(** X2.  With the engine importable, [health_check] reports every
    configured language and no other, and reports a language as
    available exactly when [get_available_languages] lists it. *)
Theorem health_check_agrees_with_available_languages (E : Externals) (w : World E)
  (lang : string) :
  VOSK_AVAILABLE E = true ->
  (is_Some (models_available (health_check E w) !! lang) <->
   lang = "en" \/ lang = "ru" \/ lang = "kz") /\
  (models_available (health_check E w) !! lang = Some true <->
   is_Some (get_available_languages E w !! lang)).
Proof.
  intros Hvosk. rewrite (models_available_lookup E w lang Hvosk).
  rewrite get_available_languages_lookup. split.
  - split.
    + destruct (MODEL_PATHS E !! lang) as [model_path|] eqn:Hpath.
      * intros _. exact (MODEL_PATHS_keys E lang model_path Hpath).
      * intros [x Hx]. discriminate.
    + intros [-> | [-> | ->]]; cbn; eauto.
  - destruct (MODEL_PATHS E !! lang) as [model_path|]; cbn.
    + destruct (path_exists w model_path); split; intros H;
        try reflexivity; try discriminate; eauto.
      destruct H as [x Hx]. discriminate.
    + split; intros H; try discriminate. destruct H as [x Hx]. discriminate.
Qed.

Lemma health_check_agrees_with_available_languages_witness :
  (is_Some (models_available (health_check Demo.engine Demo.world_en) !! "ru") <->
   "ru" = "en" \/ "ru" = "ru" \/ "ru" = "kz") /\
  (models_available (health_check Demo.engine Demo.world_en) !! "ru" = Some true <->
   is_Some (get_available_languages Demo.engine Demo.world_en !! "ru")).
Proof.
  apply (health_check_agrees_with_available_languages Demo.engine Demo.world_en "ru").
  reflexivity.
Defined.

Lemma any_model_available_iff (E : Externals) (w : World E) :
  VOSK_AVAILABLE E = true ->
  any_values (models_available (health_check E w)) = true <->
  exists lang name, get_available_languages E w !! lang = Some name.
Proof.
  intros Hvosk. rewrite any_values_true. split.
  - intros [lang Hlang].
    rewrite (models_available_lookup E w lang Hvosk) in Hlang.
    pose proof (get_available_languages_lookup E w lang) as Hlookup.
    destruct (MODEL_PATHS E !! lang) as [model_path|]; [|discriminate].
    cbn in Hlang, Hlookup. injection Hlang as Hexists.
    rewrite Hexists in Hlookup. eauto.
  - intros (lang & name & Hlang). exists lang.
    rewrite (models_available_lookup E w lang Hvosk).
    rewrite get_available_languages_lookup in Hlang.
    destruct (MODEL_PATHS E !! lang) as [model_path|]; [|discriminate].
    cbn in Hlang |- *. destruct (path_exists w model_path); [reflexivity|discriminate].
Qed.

--- --- ---

The task:
In your answer, print every entry exactly as it appears.

Answer to the problem:
(** X2.  With the engine importable, [health_check] reports every
    configured language and no other, and reports a language as
    available exactly when [get_available_languages] lists it. *)
Theorem health_check_agrees_with_available_languages (E : Externals) (w : World E)
  (lang : string) :
  VOSK_AVAILABLE E = true ->
  (is_Some (models_available (health_check E w) !! lang) <->
   lang = "en" \/ lang = "ru" \/ lang = "kz") /\
  (models_available (health_check E w) !! lang = Some true <->
   is_Some (get_available_languages E w !! lang)).
Proof.
  intros Hvosk. rewrite (models_available_lookup E w lang Hvosk).
  rewrite get_available_languages_lookup. split.
  - split.
    + destruct (MODEL_PATHS E !! lang) as [model_path|] eqn:Hpath.
      * intros _. exact (MODEL_PATHS_keys E lang model_path Hpath).
      * intros [x Hx]. discriminate.
    + intros [-> | [-> | ->]]; cbn; eauto.
  - destruct (MODEL_PATHS E !! lang) as [model_path|]; cbn.
    + destruct (path_exists w model_path); split; intros H;
        try reflexivity; try discriminate; eauto.
      destruct H as [x Hx]. discriminate.
    + split; intros H; try discriminate. destruct H as [x Hx]. discriminate.
Qed.

Lemma health_check_agrees_with_available_languages_witness :
  (is_Some (models_available (health_check Demo.engine Demo.world_en) !! "ru") <->
   "ru" = "en" \/ "ru" = "ru" \/ "ru" = "kz") /\
  (models_available (health_check Demo.engine Demo.world_en) !! "ru" = Some true <->
   is_Some (get_available_languages Demo.engine Demo.world_en !! "ru")).
Proof.
  apply (health_check_agrees_with_available_languages Demo.engine Demo.world_en "ru").
  reflexivity.
Defined.

Lemma any_model_available_iff (E : Externals) (w : World E) :
  VOSK_AVAILABLE E = true ->
  any_values (models_available (health_check E w)) = true <->
  exists lang name, get_available_languages E w !! lang = Some name.
Proof.
  intros Hvosk. rewrite any_values_true. split.
  - intros [lang Hlang].
    rewrite (models_available_lookup E w lang Hvosk) in Hlang.
    pose proof (get_available_languages_lookup E w lang) as Hlookup.
    destruct (MODEL_PATHS E !! lang) as [model_path|]; [|discriminate].
    cbn in Hlang, Hlookup. injection Hlang as Hexists.
    rewrite Hexists in Hlookup. eauto.
  - intros (lang & name & Hlang). exists lang.
    rewrite (models_available_lookup E w lang Hvosk).
    rewrite get_available_languages_lookup in Hlang.
    destruct (MODEL_PATHS E !! lang) as [model_path|]; [|discriminate].
    cbn in Hlang |- *. destruct (path_exists w model_path); [reflexivity|discriminate].
Qed.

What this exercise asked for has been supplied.